Ich höre ihn Englisch sprechen und warte, ich höre seine Frau antworten. Dann wird der Screen schwarz. Eine Weile lasse ich mein Handy noch so neben mir auf dem Hotelbett liegen. Der schwarze Screen, die Taschengeräusche, das Taschendunkel meines Vaters, der offenbar irgendwohin aufgebrochen ist.
Ich war Teil eines bizarren Duos, jetzt bin ich eine bizarre Einzelheit. Allein, in diesem Zimmer am Atlantik, im bläulichen Licht, während draußen der Regen auf den Sand fällt. Ich warte auf den Transport der Mutter, und in mir liegen die Gedanken an sie wie ein Pool, in den ich eintauche, sobald es keine Ablenkung gibt.
Die Mutter in ihrem Bett, ihr Körper unter der Decke, weil sie fror, obwohl es so heiß in der Wohnung war, dass das Linoleum des Bodens sich unter meinen Fußsohlen warm und nachgiebig anfühlte.

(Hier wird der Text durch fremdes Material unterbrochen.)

(** * gh-shortlink: the mapping store of [tools/shortlink-cli.mjs]

    A shallow embedding of the command-line tool that keeps the short-link
    registry in one JSON file: argument parsing, loading and saving the
    mapping file, code generation, and the [add] / [remove] / [list]
    commands, followed by the properties of the registry operations.

    JavaScript strings are sequences of UTF-16 code units; they are modelled
    as lists of [N].  The platform services the script calls (the clock, the
    URL parser, SHA-256, [Math.random], [path.resolve], the wording of a
    [SyntaxError]) are variables of the section below. *)

From Stdlib Require Import Ascii String.
From Stdlib.Strings Require Import Byte.
From stdpp Require Import base option list numbers gmap.

Local Open Scope N_scope.
Local Open Scope list_scope.

(** ** Strings *)

Abbreviation char := N.
Abbreviation str := (list char).

(** The code unit of an ASCII character. *)
Definition ch (a : ascii) : char := N_of_ascii a.

(** UTF-8 bytes of a literal of this file as UTF-16 code units (the literals
    used here stay inside the Basic Multilingual Plane). *)
Fixpoint utf16 (bytes : list N) : str :=
  match bytes with
  | [] => []
  | b :: r =>
      if b <? 128 then b :: utf16 r
      else if b <? 224 then
        match r with
        | c :: r' => ((b - 192) * 64 + (c - 128)) :: utf16 r'
        | [] => []
        end
      else
        match r with
        | c :: d :: r' => ((b - 224) * 4096 + (c - 128) * 64 + (d - 128)) :: utf16 r'
        | _ => []
        end
  end.

Definition lit (s : string) : str := utf16 (map N_of_ascii (list_ascii_of_string s)).

(** [String.prototype.startsWith]. *)
Fixpoint startsWith (s prefix : str) {struct prefix} : bool :=
  match prefix, s with
  | [], _ => true
  | p :: prefix', c :: s' => (c =? p) && startsWith s' prefix'
  | _ :: _, [] => false
  end.

(** [WhiteSpace] and [LineTerminator] code units, the ones [trim] removes. *)
Definition is_space (c : char) : bool :=
  ((9 <=? c) && (c <=? 13)) || (c =? 32) || (c =? 160) || (c =? 5760)
  || ((8192 <=? c) && (c <=? 8202)) || (c =? 8232) || (c =? 8233)
  || (c =? 8239) || (c =? 8287) || (c =? 12288) || (c =? 65279).

Fixpoint trimStart (s : str) : str :=
  match s with
  | c :: r => if is_space c then trimStart r else s
  | [] => []
  end.

Definition trimEnd (s : str) : str := rev (trimStart (rev s)).

(** [String.prototype.trim]. *)
Definition trim (s : str) : str := trimEnd (trimStart s).

(** [s.split(sep)] for a one-character separator: always at least one piece. *)
Fixpoint split (sep : char) (s : str) : list str :=
  match s with
  | [] => [[]]
  | c :: r =>
      if c =? sep then [] :: split sep r
      else match split sep r with
           | p :: ps => (c :: p) :: ps
           | [] => [[c]]
           end
  end.

(** [pieces.join(sep)]. *)
Fixpoint join (sep : str) (pieces : list str) : str :=
  match pieces with
  | [] => []
  | [p] => p
  | p :: ps => p ++ sep ++ join sep ps
  end.

(** [s.padEnd(n)] with the default filler, a space. *)
Definition padEnd (n : nat) (s : str) : str :=
  s ++ repeat (ch " ") (n - length s).

(** ** Values

    The values that reach the registry: what [JSON.parse] builds and what
    the [add] command assembles.  A number is kept as its literal; its
    numeric value (an IEEE-754 double) is the platform's business and is
    consulted through [Number_isFinite] and [Number_toString] only.  An
    object is its list of own properties in enumeration order. *)

#[warnings="-register-all"] Inductive value : Type :=
  | VNull
  | VBool (b : bool)
  | VNum (literal : str)
  | VStr (s : str)
  | VArr (items : list value)
  | VObj (props : list (str * value)).

(** An option read from the command line: a flag ([true]) or a string. *)
Inductive optval : Type :=
  | OTrue
  | OStr (s : str).

Definition value_of (o : optval) : value :=
  match o with
  | OTrue => VBool true
  | OStr s => VStr s
  end.

(** [ToBoolean] of an option that may be [undefined]. *)
Definition truthy (o : option optval) : bool :=
  match o with
  | None => false
  | Some OTrue => true
  | Some (OStr s) => negb (bool_decide (s = []))
  end.

(** [ToString] of an option, as a template literal or a [RegExp] sees it. *)
Definition to_str (o : optval) : str :=
  match o with
  | OTrue => lit "true"
  | OStr s => s
  end.

(** Own-property lookup. *)
Fixpoint assoc_get (props : list (str * value)) (k : str) : option value :=
  match props with
  | [] => None
  | (k', v) :: r => if bool_decide (k' = k) then Some v else assoc_get r k
  end.

(** [CreateDataProperty]: overwrite in place, or append. *)
Fixpoint assoc_set (props : list (str * value)) (k : str) (v : value) : list (str * value) :=
  match props with
  | [] => [(k, v)]
  | (k', v') :: r =>
      if bool_decide (k' = k) then (k, v) :: r else (k', v') :: assoc_set r k v
  end.

(** [obj[k] = v] on an object created by a literal, for a primitive [v]:
    the key [__proto__] reaches the setter inherited from
    [Object.prototype], which ignores a primitive. *)
Definition obj_assign (props : list (str * value)) (k : str) (v : value) : list (str * value) :=
  if bool_decide (k = lit "__proto__") then props else assoc_set props k v.

(** [a === b] where [b] is a string or a boolean: only a primitive of the
    same type and value is equal to it. *)
Definition strict_equals (a : option value) (b : optval) : bool :=
  match a, b with
  | Some (VStr s), OStr t => bool_decide (s = t)
  | Some (VBool x), OTrue => x
  | _, _ => false
  end.

(** ** JSON text *)

Definition nl : str := [10].
Definition gap : str := [32; 32].

Definition hex_digit (d : N) : char := if d <? 10 then 48 + d else 87 + d.

Definition unicode_escape (c : char) : str :=
  [92; 117; hex_digit (c / 4096 mod 16); hex_digit (c / 256 mod 16);
   hex_digit (c / 16 mod 16); hex_digit (c mod 16)].

Definition is_leading_surrogate (c : char) : bool := (55296 <=? c) && (c <=? 56319).
Definition is_trailing_surrogate (c : char) : bool := (56320 <=? c) && (c <=? 57343).

Definition quote_char (c : char) : str :=
  if c =? 8 then [92; 98]
  else if c =? 9 then [92; 116]
  else if c =? 10 then [92; 110]
  else if c =? 12 then [92; 102]
  else if c =? 13 then [92; 114]
  else if c =? 34 then [92; 34]
  else if c =? 92 then [92; 92]
  else if c <? 32 then unicode_escape c
  else [c].

Fixpoint quote_chars (s : str) : str :=
  match s with
  | [] => []
  | c :: r =>
      if is_leading_surrogate c then
        match r with
        | d :: r' =>
            if is_trailing_surrogate d then c :: d :: quote_chars r'
            else unicode_escape c ++ quote_chars r
        | [] => unicode_escape c
        end
      else if is_trailing_surrogate c then unicode_escape c ++ quote_chars r
      else quote_char c ++ quote_chars r
  end.

(** [QuoteJSONString]. *)
Definition quote (s : str) : str := 34 :: quote_chars s ++ [34].

Section Stringify.
Variable Number_isFinite : str -> bool.
Variable Number_toString : str -> str.

(** [SerializeJSONProperty] with the two-space gap of
    [JSON.stringify(data,null,2)]. *)
Fixpoint stringify_at (indent : str) (v : value) : str :=
  match v with
  | VNull => lit "null"
  | VBool true => lit "true"
  | VBool false => lit "false"
  | VNum l => if Number_isFinite l then Number_toString l else lit "null"
  | VStr s => quote s
  | VArr items =>
      match items with
      | [] => lit "[]"
      | _ :: _ =>
          let inner := indent ++ gap in
          lit "[" ++ nl ++ inner
          ++ join (lit "," ++ nl ++ inner) (map (stringify_at inner) items)
          ++ nl ++ indent ++ lit "]"
      end
  | VObj props =>
      match props with
      | [] => lit "{}"
      | _ :: _ =>
          let inner := indent ++ gap in
          lit "{" ++ nl ++ inner
          ++ join (lit "," ++ nl ++ inner)
               (map (fun kv => quote (fst kv) ++ lit ": " ++ stringify_at inner (snd kv)) props)
          ++ nl ++ indent ++ lit "}"
      end
  end.

Definition JSON_stringify (v : value) : str := stringify_at [] v.
End Stringify.

Definition is_json_ws (c : char) : bool :=
  (c =? 9) || (c =? 10) || (c =? 13) || (c =? 32).

Fixpoint skip_ws (s : str) : str :=
  match s with
  | c :: r => if is_json_ws c then skip_ws r else s
  | [] => []
  end.

Definition is_digit (c : char) : bool := (48 <=? c) && (c <=? 57).

Definition hex_value (c : char) : option N :=
  if is_digit c then Some (c - 48)
  else if (97 <=? c) && (c <=? 102) then Some (c - 87)
  else if (65 <=? c) && (c <=? 70) then Some (c - 55)
  else None.

Definition hex4 (a b c d : char) : option char :=
  match hex_value a, hex_value b, hex_value c, hex_value d with
  | Some x, Some y, Some z, Some w => Some (((x * 16 + y) * 16 + z) * 16 + w)
  | _, _, _, _ => None
  end.

Definition unescape (e : char) : option char :=
  if e =? 34 then Some 34
  else if e =? 92 then Some 92
  else if e =? 47 then Some 47
  else if e =? 98 then Some 8
  else if e =? 102 then Some 12
  else if e =? 110 then Some 10
  else if e =? 114 then Some 13
  else if e =? 116 then Some 9
  else None.

Definition consume {A} (c : A) (o : option (list A * str)) : option (list A * str) :=
  match o with
  | Some (t, rest) => Some (c :: t, rest)
  | None => None
  end.

(** The characters of a string literal after its opening quote, up to and
    including the closing one. *)
Fixpoint parse_string_chars (s : str) : option (str * str) :=
  match s with
  | [] => None
  | c :: r =>
      if c =? 34 then Some ([], r)
      else if c =? 92 then
        match r with
        | e :: r1 =>
            if e =? 117 then
              match r1 with
              | h1 :: h2 :: h3 :: h4 :: r2 =>
                  match hex4 h1 h2 h3 h4 with
                  | Some u => consume u (parse_string_chars r2)
                  | None => None
                  end
              | _ => None
              end
            else
              match unescape e with
              | Some u => consume u (parse_string_chars r1)
              | None => None
              end
        | [] => None
        end
      else if c <? 32 then None
      else consume c (parse_string_chars r)
  end.

Fixpoint span_digits (s : str) : str * str :=
  match s with
  | c :: r => if is_digit c then let '(ds, rest) := span_digits r in (c :: ds, rest) else ([], s)
  | [] => ([], [])
  end.

(** A JSON number: an optional minus sign, an integer part without a
    leading zero, an optional fraction and an optional exponent. *)
Definition lex_int (s : str) : option (str * str) :=
  match s with
  | c :: r =>
      if c =? 48 then Some ([c], r)
      else if is_digit c then let '(ds, rest) := span_digits r in Some (c :: ds, rest)
      else None
  | [] => None
  end.

Definition lex_frac (s : str) : option (str * str) :=
  match s with
  | c :: r =>
      if c =? 46 then
        match span_digits r with
        | ([], _) => None
        | (ds, rest) => Some (c :: ds, rest)
        end
      else Some ([], s)
  | [] => Some ([], [])
  end.

Definition lex_exp (s : str) : option (str * str) :=
  match s with
  | c :: r =>
      if (c =? 101) || (c =? 69) then
        let '(sign, r1) :=
          match r with
          | g :: r' => if (g =? 43) || (g =? 45) then ([g], r') else ([], r)
          | [] => ([], r)
          end in
        match span_digits r1 with
        | ([], _) => None
        | (ds, rest) => Some (c :: sign ++ ds, rest)
        end
      else Some ([], s)
  | [] => Some ([], [])
  end.

Definition lex_number (s : str) : option (str * str) :=
  let '(sign, s1) :=
    match s with
    | c :: r => if c =? 45 then ([c], r) else ([], s)
    | [] => ([], s)
    end in
  match lex_int s1 with
  | Some (i, s2) =>
      match lex_frac s2 with
      | Some (f, s3) =>
          match lex_exp s3 with
          | Some (e, s4) => Some (sign ++ i ++ f ++ e, s4)
          | None => None
          end
      | None => None
      end
  | None => None
  end.

Section Parse.
(** The parser of one value, used for the elements and members. *)
Variable parse_item : str -> option (value * str).

(** Elements after the first token of a non-empty array, up to and
    including the closing bracket; [n] bounds the elements still to come. *)
Fixpoint parse_elements (n : nat) (s : str) : option (list value * str) :=
  match n with
  | O => None
  | S n' =>
      match parse_item s with
      | Some (v, r) =>
          match skip_ws r with
          | c :: r1 =>
              if c =? 44 then consume v (parse_elements n' (skip_ws r1))
              else if c =? 93 then Some ([v], r1)
              else None
          | [] => None
          end
      | None => None
      end
  end.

Die Mutter, die in ihrer Verwirrung plötzlich an diesen Ort zurückgekehrt war, an das Meer, den Strand, den Bauwagen, obwohl unser Leben hier so viele Jahre zurücklag. Oda, die dadurch plötzlich eine Präsenz in unserer Wohnung war, obwohl wir all das immer totgeschwiegen hatten. Aus ihrem Bett heraus fragte mich die Mutter, ob noch Gas in der Flasche war, ob das Dach noch immer die undichte Stelle hatte, sagte mir, dass ich daran denken musste, einen Eimer drunterzustellen, falls in der Nacht ein Gewitter käme, und ob Oda schlief. Oda, für immer Kind, und die Mutter, selbst wie eines.

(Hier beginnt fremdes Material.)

(** X16. Up to 99 images the two-digit prefixes keep the processing order
    under plain string comparison: a smaller index gives a strictly smaller
    prefix. With a hundredth image this ends: "100" sorts before "99". *)
Theorem pad2_sorts_below_100 (i j : Z) :
  0 ≤ i → i < j → j < 100 →
  String.leb (pad2 i) (pad2 j) = true ∧ pad2 i ≠ pad2 j
  ∧ String.leb (pad2 99) (pad2 100) = false.
Proof.
  intros Hi Hij Hj.
  pose proof pad2_order_check as Hcheck.
  rewrite forallb_forall in Hcheck.
  assert (In i (seqZ 0 100)) as Hin_i by (apply list_elem_of_In, elem_of_seqZ; lia).
  assert (In j (seqZ 0 100)) as Hin_j by (apply list_elem_of_In, elem_of_seqZ; lia).
  specialize (Hcheck i Hin_i). rewrite forallb_forall in Hcheck.
  specialize (Hcheck j Hin_j).
  replace (i <? j) with true in Hcheck by lia. simpl in Hcheck.
  apply negb_true_iff in Hcheck.
  split; [by apply string_leb_total|]. split; [|by vm_compute].
  intros Heq. rewrite Heq in Hcheck.
  assert (String.leb (pad2 j) (pad2 j) = true); [|congruence].
  destruct (String.leb (pad2 j) (pad2 j)) eqn:Hjj; [done|].
  by rewrite (string_leb_total _ _ Hjj) in Hjj.
Qed.

Lemma pad2_sorts_below_100_witness :
  String.leb (pad2 9) (pad2 10) = true ∧ pad2 9 ≠ pad2 10
  ∧ String.leb (pad2 99) (pad2 100) = false.
Proof. apply pad2_sorts_below_100; lia. Defined.

(** ** Options given as the empty string *)

(** X17. An option given as the empty string counts as not given:
    [--order-file ""] and [--captions-csv ""] run as without the option,
    whatever the file system holds. *)
Theorem empty_option_ignored (env : Env) (args : Args) (st : state) :
  (order_file args = Some "" →
     main env args st = main env (without_order_file args) st)
  ∧ (captions_csv args = Some "" →
     main env args st = main env (without_captions_csv args) st).
Proof.
  split; intros Hopt.
  - unfold main. apply bind_eq_r. intros we st1 _.
    apply bind_eq_r. intros srcs st2 [= <- <-].
    destruct (collect_images _) as [|src srcs]; [done|].
    unfold deliver. apply bind_eq_l. by rewrite Hopt.
  - unfold main. apply bind_eq_r. intros we st1 _.
    apply bind_eq_r. intros srcs st2 [= <- <-].
    destruct (collect_images _) as [|src srcs]; [done|].
    unfold deliver. apply bind_eq_r. intros srcs' st2 _.
    apply bind_eq_l. by rewrite Hopt.
Qed.

(** ** The documents of a successful run *)










(** ** Names read from the order file *)

Lemma rstrip_rstrip t : PyStr.rstrip (PyStr.rstrip t) = PyStr.rstrip t.
Proof.
  induction t as [|c t IH]; [done|]. simpl.
  destruct (PyStr.rstrip t) as [|c' r] eqn:Hr.
  - destruct (PyStr.is_space c) eqn:Hc; [done|]. simpl. by rewrite Hc.
  - change (PyStr.rstrip (String c (String c' r)) = String c (String c' r)).
    simpl PyStr.rstrip at 1. simpl in IH. by rewrite IH.
Qed.

Lemma lstrip_rstrip c t :
  PyStr.is_space c = false →
  PyStr.lstrip (PyStr.rstrip (String c t)) = PyStr.rstrip (String c t).
Proof.
  intros Hc. simpl. destruct (PyStr.rstrip t); rewrite ?Hc; simpl; by rewrite Hc.
Qed.

Lemma lstrip_head s :
  PyStr.lstrip s = "" ∨ ∃ c t, PyStr.lstrip s = String c t ∧ PyStr.is_space c = false.
Proof.
  induction s as [|c s IH]; [by left|]. simpl.
  destruct (PyStr.is_space c) eqn:Hc; [done|]. right. by exists c, s.
Qed.

Lemma strip_strip s : PyStr.strip (PyStr.strip s) = PyStr.strip s.
Proof.
  unfold PyStr.strip.
  destruct (lstrip_head s) as [->|(c & t & -> & Hc)]; [done|].
  by rewrite lstrip_rstrip, rstrip_rstrip.
Qed.

(** X19. Every name read from the order file is non-empty and has no
    white space at either end; blank lines give no name. *)
Theorem read_names_clean (lines : list string) (nm : string) :
  nm ∈ read_names lines →
  nm ≠ "" ∧ PyStr.strip nm = nm ∧ ∃ ln, ln ∈ lines ∧ nm = PyStr.strip ln.
Proof.
  unfold read_names. intros [Hnm Hin]%list_elem_of_filter.
  apply list_elem_of_fmap in Hin as (ln & -> & Hln).
  split; [by apply truthy_true|]. split; [apply strip_strip|by exists ln].
Qed.

Lemma read_names_clean_witness :
  PyStr.strip "Kitchen.jpg" = "Kitchen.jpg".
Proof.
  apply (read_names_clean ["  Kitchen.jpg "; "   "; "Deck.jpg"]).
  apply (bool_decide_unpack _). vm_compute. exact I.
Defined.

(** ** The full-resolution file of an image *)

(** X20. When the loop body completes for an image, the source was a
    decodable image and the full-resolution file it wrote (under the
    numbered name, at quality 95) is an RGB image with the size of the
    orientation-normalized source, provided the web and thumbnail files go
    to other paths. *)
Theorem process_image_full_res (env : Env) (logo_im : image) (fd wd td : string)
    (caps : gmap string string) (m i : Z) (src : string) (st st' : state) (r : row) :
  let new_name := pad2 i +:+ "_" +:+ PyPath.basename src in
  let full_path := PyPath.join fd new_name in
  process_image env logo_im fd wd td caps m i src st = (inr r, st') →
  PyPath.join wd new_name ≠ full_path →
  PyPath.join td ("thumb_" +:+ pad2 i +:+ ".jpg") ≠ full_path →
  ∃ im q wm,
    files st !! src = Some (FImage im q)
    ∧ files st' !! full_path = Some (FImage wm (Some 95))
    ∧ size wm = size (exif_transpose im) ∧ mode wm = "RGB".
Proof.
  intros new_name full_path.
  unfold process_image, image_open, save, bind, gets, modify, lift, ret, raise.
  destruct (files st !! src) as [[im q| | | | |]|] eqn:Hsrc; try done.
  destruct (apply_logo_watermark _ _ _) as [wm|] eqn:Hwm; [|done].
  destruct (resize_for_web wm m) as [web|]; [|done].
  destruct (thumbnail env wm (600, 400)) as [t|]; [|done].
  intros [= _ <-] Hweb Hthumb. exists im, q, wm.
  split; [done|]. split.
  - cbn [files write_file]. fold new_name. fold full_path.
    by rewrite !lookup_insert_ne, lookup_insert_eq by done.
  - unfold apply_logo_watermark in Hwm.
    destruct (place_logo _ _) as [[lg dest]|]; [|done].
    by injection Hwm as <-.
Qed.

Lemma process_image_full_res_witness :
  ∃ im q wm,
    files sample_state !! "in/logo.png" = Some (FImage im q)
    ∧ files (process_image sample_env (photo 80 40) "full" "web" "thumbs" ∅ 2560 1
               "in/logo.png" sample_state).2 !! "full/01_logo.png"
      = Some (FImage wm (Some 95))
    ∧ size wm = size (exif_transpose im) ∧ mode wm = "RGB".
Proof.
  refine (process_image_full_res sample_env (photo 80 40) "full" "web" "thumbs" ∅ 2560 1
            "in/logo.png" sample_state _
            (1, "thumbs/thumb_01.jpg", "Logo", "Logo.") _ _ _).
  - vm_compute. reflexivity.
  - vm_compute. discriminate.
  - vm_compute. discriminate.
Defined.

In mir krampft es sich zusammen, wenn ich daran denke, wie wütend mich diese Fragen gemacht haben, wie ich sie nicht in Ruhe lassen konnte mit dieser Rückkehr, wie ich ihr diesen Frieden nicht gönnen konnte. »Jetzt hör endlich auf damit, es nervt.« Die Zurückweisung in meiner Stimme liegt mir noch immer im Mund, kalt und bitter. Meine Härte und ihr ratloser Blick, beides werde ich nicht mehr los. Edward Scissorhands.
Natürlich wollte sie hierher zurück, in die Zeit, an den Ort, an dem unser Leben noch in Ordnung gewesen war. Ein einsames französisches Bullerbü. Wir drei am Strand, sie, die Oda und mich mit einem Handtuch jagte. Und wir, nass und lachend, in verschiedene Richtungen Haken schlagend, sodass sie sich entscheiden musste, links oder rechts, Oda oder ich.
Ich weiß nicht mehr, wann mir die Idee kam, sie hier einäschern zu lassen und zu verstreuen, ich weiß nicht mehr, wie die Recherche dazu verlief, das Buchen meines Tickets, das Finden eines geeigneten Bestattungsunternehmens. Ich vermute, dass Ari mir die logistischen Schritte abgenommen hat. Hat sie telefoniert, hat sie gegoogelt, als der Körper der Mutter noch im Bett in der warmen Wohnung lag und ich die ganze Zeit herumgeräumt habe, die leeren Plastikflaschen in...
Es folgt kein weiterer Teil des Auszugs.